> **ABOUT THIS TASK**:
Of the lines below, write out exactly those from the line with "(** The contents" through the line with "Definition store : Type := list ndarray.", both included, and skip the rest.

> **Stored data**:
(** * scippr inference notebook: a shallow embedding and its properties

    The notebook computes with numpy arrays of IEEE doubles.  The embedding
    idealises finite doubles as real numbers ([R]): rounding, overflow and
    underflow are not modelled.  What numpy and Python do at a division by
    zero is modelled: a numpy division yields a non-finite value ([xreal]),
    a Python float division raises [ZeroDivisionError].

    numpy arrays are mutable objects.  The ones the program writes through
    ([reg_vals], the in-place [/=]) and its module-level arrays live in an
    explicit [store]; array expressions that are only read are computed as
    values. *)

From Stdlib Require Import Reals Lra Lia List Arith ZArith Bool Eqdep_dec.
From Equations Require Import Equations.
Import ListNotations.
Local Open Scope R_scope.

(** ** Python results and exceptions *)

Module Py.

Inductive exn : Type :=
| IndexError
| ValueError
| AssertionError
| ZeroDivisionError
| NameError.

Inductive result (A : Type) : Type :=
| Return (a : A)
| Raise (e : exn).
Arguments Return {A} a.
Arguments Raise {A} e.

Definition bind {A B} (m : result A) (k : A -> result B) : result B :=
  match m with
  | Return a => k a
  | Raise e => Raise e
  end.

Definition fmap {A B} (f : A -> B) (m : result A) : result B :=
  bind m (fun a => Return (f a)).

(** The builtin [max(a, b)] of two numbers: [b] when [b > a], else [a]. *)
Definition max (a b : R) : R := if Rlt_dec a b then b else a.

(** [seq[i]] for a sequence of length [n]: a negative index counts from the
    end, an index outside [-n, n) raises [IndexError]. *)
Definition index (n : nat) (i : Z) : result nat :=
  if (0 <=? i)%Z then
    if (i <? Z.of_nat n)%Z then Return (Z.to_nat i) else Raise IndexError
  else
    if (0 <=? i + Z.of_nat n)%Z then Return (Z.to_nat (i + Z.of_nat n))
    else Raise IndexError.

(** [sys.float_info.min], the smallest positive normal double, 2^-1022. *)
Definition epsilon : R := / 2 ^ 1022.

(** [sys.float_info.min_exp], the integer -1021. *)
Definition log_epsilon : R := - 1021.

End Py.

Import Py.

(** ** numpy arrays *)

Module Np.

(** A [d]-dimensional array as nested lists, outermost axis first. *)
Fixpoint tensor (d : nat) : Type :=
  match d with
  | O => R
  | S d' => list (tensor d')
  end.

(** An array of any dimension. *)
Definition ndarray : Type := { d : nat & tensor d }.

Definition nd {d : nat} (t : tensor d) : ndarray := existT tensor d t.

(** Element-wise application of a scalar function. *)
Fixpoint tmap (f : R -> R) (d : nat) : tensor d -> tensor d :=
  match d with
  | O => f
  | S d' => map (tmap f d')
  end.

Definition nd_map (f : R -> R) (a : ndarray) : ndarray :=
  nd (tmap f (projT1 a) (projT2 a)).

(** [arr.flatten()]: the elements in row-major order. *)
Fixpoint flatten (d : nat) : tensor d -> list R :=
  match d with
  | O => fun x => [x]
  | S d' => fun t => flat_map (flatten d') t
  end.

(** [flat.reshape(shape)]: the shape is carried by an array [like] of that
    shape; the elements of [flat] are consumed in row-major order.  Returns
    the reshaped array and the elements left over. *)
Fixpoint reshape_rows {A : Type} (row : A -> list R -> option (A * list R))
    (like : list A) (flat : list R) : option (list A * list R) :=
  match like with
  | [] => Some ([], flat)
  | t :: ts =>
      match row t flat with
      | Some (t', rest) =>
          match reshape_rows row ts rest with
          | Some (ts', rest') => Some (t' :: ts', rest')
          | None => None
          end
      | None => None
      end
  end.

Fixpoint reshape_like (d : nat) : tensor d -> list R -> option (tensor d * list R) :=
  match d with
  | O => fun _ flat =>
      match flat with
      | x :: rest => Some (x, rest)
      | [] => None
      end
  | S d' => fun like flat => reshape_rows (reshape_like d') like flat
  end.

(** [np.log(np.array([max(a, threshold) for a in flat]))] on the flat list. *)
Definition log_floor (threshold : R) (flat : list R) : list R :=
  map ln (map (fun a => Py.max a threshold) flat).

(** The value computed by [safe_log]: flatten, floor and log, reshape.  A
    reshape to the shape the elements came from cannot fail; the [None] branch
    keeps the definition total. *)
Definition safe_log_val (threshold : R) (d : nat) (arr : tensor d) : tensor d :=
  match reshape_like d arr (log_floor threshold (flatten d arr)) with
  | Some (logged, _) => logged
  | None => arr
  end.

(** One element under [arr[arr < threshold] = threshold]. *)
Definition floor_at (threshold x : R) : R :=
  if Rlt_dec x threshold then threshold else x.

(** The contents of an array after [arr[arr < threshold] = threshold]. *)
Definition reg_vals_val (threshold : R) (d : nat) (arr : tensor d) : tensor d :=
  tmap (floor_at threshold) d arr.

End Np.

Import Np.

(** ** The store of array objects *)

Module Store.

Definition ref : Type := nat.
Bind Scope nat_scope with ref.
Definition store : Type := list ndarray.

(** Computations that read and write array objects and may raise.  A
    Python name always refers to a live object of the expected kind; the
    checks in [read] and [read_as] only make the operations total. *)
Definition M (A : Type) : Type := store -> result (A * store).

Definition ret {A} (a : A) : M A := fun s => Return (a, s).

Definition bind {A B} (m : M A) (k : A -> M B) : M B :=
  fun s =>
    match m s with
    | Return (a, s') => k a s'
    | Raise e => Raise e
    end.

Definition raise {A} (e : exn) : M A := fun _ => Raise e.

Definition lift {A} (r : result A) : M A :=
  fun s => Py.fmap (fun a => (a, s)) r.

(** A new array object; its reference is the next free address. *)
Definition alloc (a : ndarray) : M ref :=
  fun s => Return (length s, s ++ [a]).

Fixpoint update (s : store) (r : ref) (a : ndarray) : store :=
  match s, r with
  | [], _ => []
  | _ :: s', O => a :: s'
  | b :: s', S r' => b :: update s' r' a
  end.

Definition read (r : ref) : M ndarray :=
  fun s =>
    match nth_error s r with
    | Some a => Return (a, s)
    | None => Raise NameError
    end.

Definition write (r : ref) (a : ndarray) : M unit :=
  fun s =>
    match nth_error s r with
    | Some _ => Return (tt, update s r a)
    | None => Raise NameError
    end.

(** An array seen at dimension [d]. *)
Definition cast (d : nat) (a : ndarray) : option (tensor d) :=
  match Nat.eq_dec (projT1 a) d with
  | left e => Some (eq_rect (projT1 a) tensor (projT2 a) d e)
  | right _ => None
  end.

> **OUTPUT BELOW**:
(** The contents of an array after [arr[arr < threshold] = threshold]. *)
Definition reg_vals_val (threshold : R) (d : nat) (arr : tensor d) : tensor d :=
  tmap (floor_at threshold) d arr.

End Np.

Import Np.

(** ** The store of array objects *)

Module Store.

Definition ref : Type := nat.
Bind Scope nat_scope with ref.
Definition store : Type := list ndarray.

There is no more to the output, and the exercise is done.